Stored data:

(* ===== verification/WorkflowInputs.v ===== *)
(** * Conditions, inputs and checkpoints of Workflow nodes

    crates/solaris-agent/src/workflow_controller/validation.rs (less the
    reference graph, which has its own file) and
    crates/solaris-agent/src/schema_validation.rs: when a node may run, what it
    is given, when a Run may be reused, and which checkpoints of a restored Run
    are still valid. *)
From S2P Require Import Prelude Json Types WorkflowTypes WorkflowValidation CollaborationTypes WorkflowRuns.

(** ** Conditions *)

(** The non-empty parts of a dotted path. *)
Definition path_parts (path : string) : list string :=
  List.filter (λ p, negb (is_empty_string p)) (split_dot path).

Definition json_path (v : Value) (path : string) : option Value :=
  fold_left (λ current segment, current ≫= get segment) (path_parts path) (Some v).

Definition dependency_done (nodes : gmap string WorkflowNodeAttempt) (dependency : string) : bool :=
  match nodes !! dependency with
  | Some a => bool_decide (na_status a = NCompleted ∨ na_status a = NSkipped)
  | None => false
  end.

Definition dependencies_complete (node : WorkflowNode) (nodes : gmap string WorkflowNodeAttempt) :
    bool := forallb (dependency_done nodes) (wn_depends_on node).

(** The [field] and [value] of a comparison. *)
Definition comparison (rule : Value) : option (string * Value) :=
  field ← get_str "field" rule; expected ← get "value" rule; Some (field, expected).

Section condition.
Context (nodes : gmap string WorkflowNodeAttempt) (parameters : Value).

Definition equals_at (source : option Value) (field : string) (expected : Value) : bool :=
  match source ≫= (λ v, json_path v field) with
  | Some v => value_eqb v expected
  | None => false
  end.

(** The three comparisons, tried in order. *)
Definition comparison_matches (condition : Value) : bool :=
  match get "parameter_equals" condition with
  | Some rule =>
      match comparison rule with
      | Some (field, expected) => equals_at (Some parameters) field expected
      | None => false
      end
  | None =>
  match get "parameter_not_equals" condition with
  | Some rule =>
      match comparison rule with
      | Some (field, expected) => negb (equals_at (Some parameters) field expected)
      | None => false
      end
  | None =>
  match get "node_output_equals" condition with
  | Some rule =>
      match get_str "node" rule, comparison rule with
      | Some node_id, Some (field, expected) =>
          equals_at (nodes !! node_id ≫= na_output) field expected
      | _, _ => false
      end
  | None => false
  end
  end
  end.

(** A condition that is present.  The children of every array member are
    evaluated first, so that the recursion is structural. *)
Fixpoint condition_holds (condition : Value) : bool :=
  let children :=
    match condition with
    | VObject l =>
        List.map (λ kv, match kv with
          | (k, VArray cs) => (k, Some (List.map condition_holds cs))
          | (k, _) => (k, None)
          end) l
    | _ => []
    end in
  match get "always" condition ≫= as_bool with
  | Some b => b
  | None =>
  match default None (assoc "all" children) with
  | Some results => forallb id results
  | None =>
  match default None (assoc "any" children) with
  | Some results => existsb id results
  | None => comparison_matches condition
  end
  end
  end.

Definition condition_matches (condition : option Value) : bool :=
  match condition with Some c => condition_holds c | None => true end.
End condition.

(** ** Inputs *)

(** The entries of an object; anything else is replaced by an empty object. *)
Definition entries_of (v : Value) : list (string * Value) := default [] (as_object v).

Fixpoint set_parts (parts : list string) (value root : Value) : Value :=
  match parts with
  | [] => root
  | [last] => VObject (obj_insert last value (entries_of root))
  | part :: parts =>
      let l := entries_of root in
      VObject (obj_insert part (set_parts parts value (default (VObject []) (assoc part l))) l)
  end.

Definition set_json_path (root : Value) (path : string) (value : Value) : result Value string :=
  match path_parts path with
  | [] => Err "output binding destination cannot be empty"
  | parts => Ok (set_parts parts value root)
  end.

Definition bound_value (node : WorkflowNode) (outputs : gmap string Value) (b : OutputBinding) :
    result Value string :=
  let parts := split_dot (ob_from b) in
  let? source := ok_or (binding_source b)
    ("workflow node " +:+ wn_id node +:+ " has empty output binding source") in
  let? value := ok_or (outputs !! source)
    ("workflow node " +:+ wn_id node +:+ " binding source " +:+ source +:+ " is unavailable") in
  fold_result (λ v part, ok_or (get part v)
    ("workflow node " +:+ wn_id node +:+ " binding path " +:+ ob_from b +:+ " is unavailable"))
    value (tail parts).

Definition build_bound_inputs (node : WorkflowNode) (outputs : gmap string Value) :
    result Value string :=
  fold_result (λ root b,
    let? value := bound_value node outputs b in set_json_path root (ob_to b) value)
    (VObject []) (wn_output_bindings node).

(** The outputs of the dependencies that have one. *)
Definition dependency_outputs (node : WorkflowNode) (nodes : gmap string WorkflowNodeAttempt) :
    gmap string Value :=
  list_to_map (omap (λ d, (λ o, (d, o)) <$> (nodes !! d ≫= na_output)) (wn_depends_on node)).

(** ** Schemas *)

Definition is_integer (v : Value) : bool :=
  match v with VNumber (PosInt _) | VNumber (NegInt _) => true | _ => false end.

Definition type_matches (expected : string) (v : Value) : bool :=
  if decide (expected = "object") then match v with VObject _ => true | _ => false end
  else if decide (expected = "array") then match v with VArray _ => true | _ => false end
  else if decide (expected = "string") then match v with VString _ => true | _ => false end
  else if decide (expected = "number") then match v with VNumber _ => true | _ => false end
  else if decide (expected = "integer") then is_integer v
  else if decide (expected = "boolean") then is_boolean v
  else if decide (expected = "null") then match v with VNull => true | _ => false end
  else true.

(** The checks of one level. *)
Definition validate_enum (schema value : Value) (path : string) : result unit string :=
  match get "enum" schema ≫= as_array with
  | Some values =>
      ensure (existsb (λ candidate, value_eqb candidate value) values)
        (path +:+ ": value is not in enum")
  | None => Ok tt
  end.

Definition validate_type (schema value : Value) (path : string) : result unit string :=
  match get_str "type" schema with
  | Some expected => ensure (type_matches expected value) (path +:+ ": expected " +:+ expected)
  | None => Ok tt
  end.

Definition validate_required (schema : Value) (object : list (string * Value)) (path : string) :
    result unit string :=
  match get "required" schema ≫= as_array with
  | Some required =>
      for_each (λ key, ensure (bool_decide (is_Some (assoc key object)))
                         (path +:+ ": missing required property " +:+ key)) (omap as_str required)
  | None => Ok tt
  end.

(** Items are checked with their position. *)
Fixpoint for_each_index {A} (f : nat → A → result unit string) (i : nat) (l : list A) :
    result unit string :=
  match l with
  | [] => Ok tt
  | a :: l => f i a ;;? for_each_index f (S i) l
  end.

(** The recursion follows the schema: the checkers of its members are built
    first. *)
Fixpoint validate_at (schema : Value) : Value → string → result unit string :=
  let members :=
    match schema with
    | VObject l =>
        List.map (λ kv, match kv with (k, w) =>
          (k, (match w with
               | VObject ps =>
                   Some (List.map (λ kv, match kv with (key, child) => (key, validate_at child) end) ps)
               | _ => None
               end, validate_at w)) end) l
    | _ => []
    end in
  λ value path,
    validate_enum schema value path ;;?
    validate_type schema value path ;;?
    match value with
    | VObject object =>
        validate_required schema object path ;;?
        match assoc "properties" members ≫= fst with
        | Some properties =>
            for_each (λ '(key, check),
              match assoc key object with
              | Some child => check child (path +:+ "." +:+ key)
              | None => Ok tt
              end) properties
        | None => Ok tt
        end
    | _ => Ok tt
    end ;;?
    match value with
    | VArray items =>
        match assoc "items" members with
        | Some (_, check) =>
            for_each_index (λ i item,
              check item (path +:+ "[" +:+ decimal (Z.of_nat i) +:+ "]")) 0 items
        | None => Ok tt
        end
    | _ => Ok tt
    end.

Definition validate_value (value schema : Value) : result unit string := validate_at schema value "$".

(** ** Reuse of a Run and restored checkpoints *)

Section digests.
Context (sha256 : string → list Byte.byte) (to_vec : Value → string).

(** The digest of what a node is given. *)
Definition node_input_digest (parameters : Value) (outputs : gmap string Value)
    (bound_inputs : Value) : string :=
  stable_digest_value sha256 to_vec
    (VObject [("parameters", parameters); ("dependency_outputs", to_value outputs);
              ("bound_inputs", bound_inputs)]).

Definition definition_digest (d : WorkflowDefinition) : string :=
  stable_digest_value sha256 to_vec (definition_value d).

Definition validate_workflow_run_reuse (existing : WorkflowRunSnapshot) (workflow_id : string)
    (definition_digest input_digest : string) (parent_run_id : option RunId)
    (identity : option WorkflowRuntimeIdentity) : result WorkflowRunSnapshot string :=
  let subject := "workflow run " +:+ wr_run_id existing in
  ensure (bool_decide (wr_workflow_id existing = workflow_id))
    (subject +:+ " already belongs to " +:+ wr_workflow_id existing) ;;?
  ensure (bool_decide (wr_parent_run_id existing = parent_run_id))
    (subject +:+ " already belongs to a different parent") ;;?
  ensure (bool_decide (wr_workflow_definition_digest existing = Some definition_digest))
    (subject +:+ " definition digest is missing or does not match the current definition") ;;?
  ensure (bool_decide (identity = None ∨ wr_runtime_identity existing = identity))
    (subject +:+ " belongs to a different provider or model") ;;?
  let persisted := workflow_input_digest sha256 to_vec (wr_parameters existing) in
  ensure (bool_decide (wr_input_digest existing = None ∨ wr_input_digest existing = Some persisted))
    (subject +:+ " has an invalid persisted input digest") ;;?
  ensure (bool_decide (persisted = input_digest))
    (subject +:+ " already exists with different input") ;;?
  Ok existing.

(** A checkpoint that is no longer valid is run again, and so is its Run. *)
Definition reset_attempt (a : WorkflowNodeAttempt) : WorkflowNodeAttempt :=
  {| na_node_id := na_node_id a; na_attempt_id := na_attempt_id a;
     na_attempt_number := na_attempt_number a; na_status := NPending;
     na_input_digest := na_input_digest a; na_output := None; na_output_ref := None;
     na_committed_at_unix_ms := None; na_error := na_error a;
     na_failure_class := na_failure_class a; na_resume_existing_attempt := false;
     na_deferred := na_deferred a |}.

Definition reset_restored_node (s : WorkflowRunSnapshot) (id : string) (a : WorkflowNodeAttempt) :
    WorkflowRunSnapshot :=
  with_status (set_node s id (reset_attempt a)) RRunning (wr_failure_summary s).

(** What the input digest of a completed node must be. *)
Definition expected_digest (node : WorkflowNode) (s : WorkflowRunSnapshot) :
    result (option string) string :=
  let outputs := dependency_outputs node (wr_nodes s) in
  if dependencies_complete node (wr_nodes s) then
    let? bound := build_bound_inputs node outputs in
    Ok (Some (node_input_digest (wr_parameters s) outputs bound))
  else Ok None.

(** One node of one round; the flag says whether something changed. *)
Definition check_restored_node (s : WorkflowRunSnapshot) (node : WorkflowNode) :
    result (WorkflowRunSnapshot * bool) string :=
  match wr_nodes s !! wn_id node with
  | None => Ok (s, false)
  | Some a =>
      match na_status a with
      | NSkipped =>
          if dependencies_complete node (wr_nodes s) then Ok (s, false)
          else Ok (reset_restored_node s (wn_id node) a, true)
      | NCompleted =>
          let? expected := expected_digest node s in
          if bool_decide (na_input_digest a = expected) && bool_decide (is_Some (na_output_ref a))
          then Ok (s, false)
          else Ok (reset_restored_node s (wn_id node) a, true)
      | _ => Ok (s, false)
      end
  end.

(** One round.  An error leaves the resets made before it. *)
Fixpoint check_restored_nodes (nodes : list WorkflowNode) (s : WorkflowRunSnapshot) (changed : bool) :
    WorkflowRunSnapshot * result bool string :=
  match nodes with
  | [] => (s, Ok changed)
  | node :: nodes =>
      match check_restored_node s node with
      | Ok (s', c) => check_restored_nodes nodes s' (changed || c)
      | Err e => (s, Err e)
      end
  end.

(** Every round that changes something resets a node; [None] means that the
    fuel was too little. *)
Fixpoint check_restored_rounds (fuel : nat) (nodes : list WorkflowNode) (s : WorkflowRunSnapshot) :
    option (WorkflowRunSnapshot * result unit string) :=
  match fuel with
  | O => None
  | S fuel =>
      match check_restored_nodes nodes s false with
      | (s', Err e) => Some (s', Err e)
      | (s', Ok false) => Some (s', Ok tt)
      | (s', Ok true) => check_restored_rounds fuel nodes s'
      end
  end.

Definition checkpoint_fuel (s : WorkflowRunSnapshot) : nat := S (size (wr_nodes s)).

Definition validate_restored_checkpoints (d : WorkflowDefinition) (s : WorkflowRunSnapshot) :
    option (WorkflowRunSnapshot * result unit string) :=
  if bool_decide (wr_workflow_version s = wd_version d) then
    if bool_decide (wr_workflow_definition_digest s = Some (definition_digest d)) then
      check_restored_rounds (checkpoint_fuel s) (wd_nodes d) s
    else Some (s, Err ("workflow " +:+ wd_id d +:+
           " definition digest changed or is missing; explicit reconciliation is required"))
  else Some (s, Err ("workflow " +:+ wd_id d +:+ " version changed from " +:+
           wr_workflow_version s +:+ " to " +:+ wd_version d +:+
           "; explicit migration is required")).
End digests.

▶ **GOAL OF THE EXERCISE**
Check each line above for the string "unavailable" and copy every line that has it.

▶ **COMPLETED EXERCISE**
    ("workflow node " +:+ wn_id node +:+ " binding source " +:+ source +:+ " is unavailable") in
    ("workflow node " +:+ wn_id node +:+ " binding path " +:+ ob_from b +:+ " is unavailable"))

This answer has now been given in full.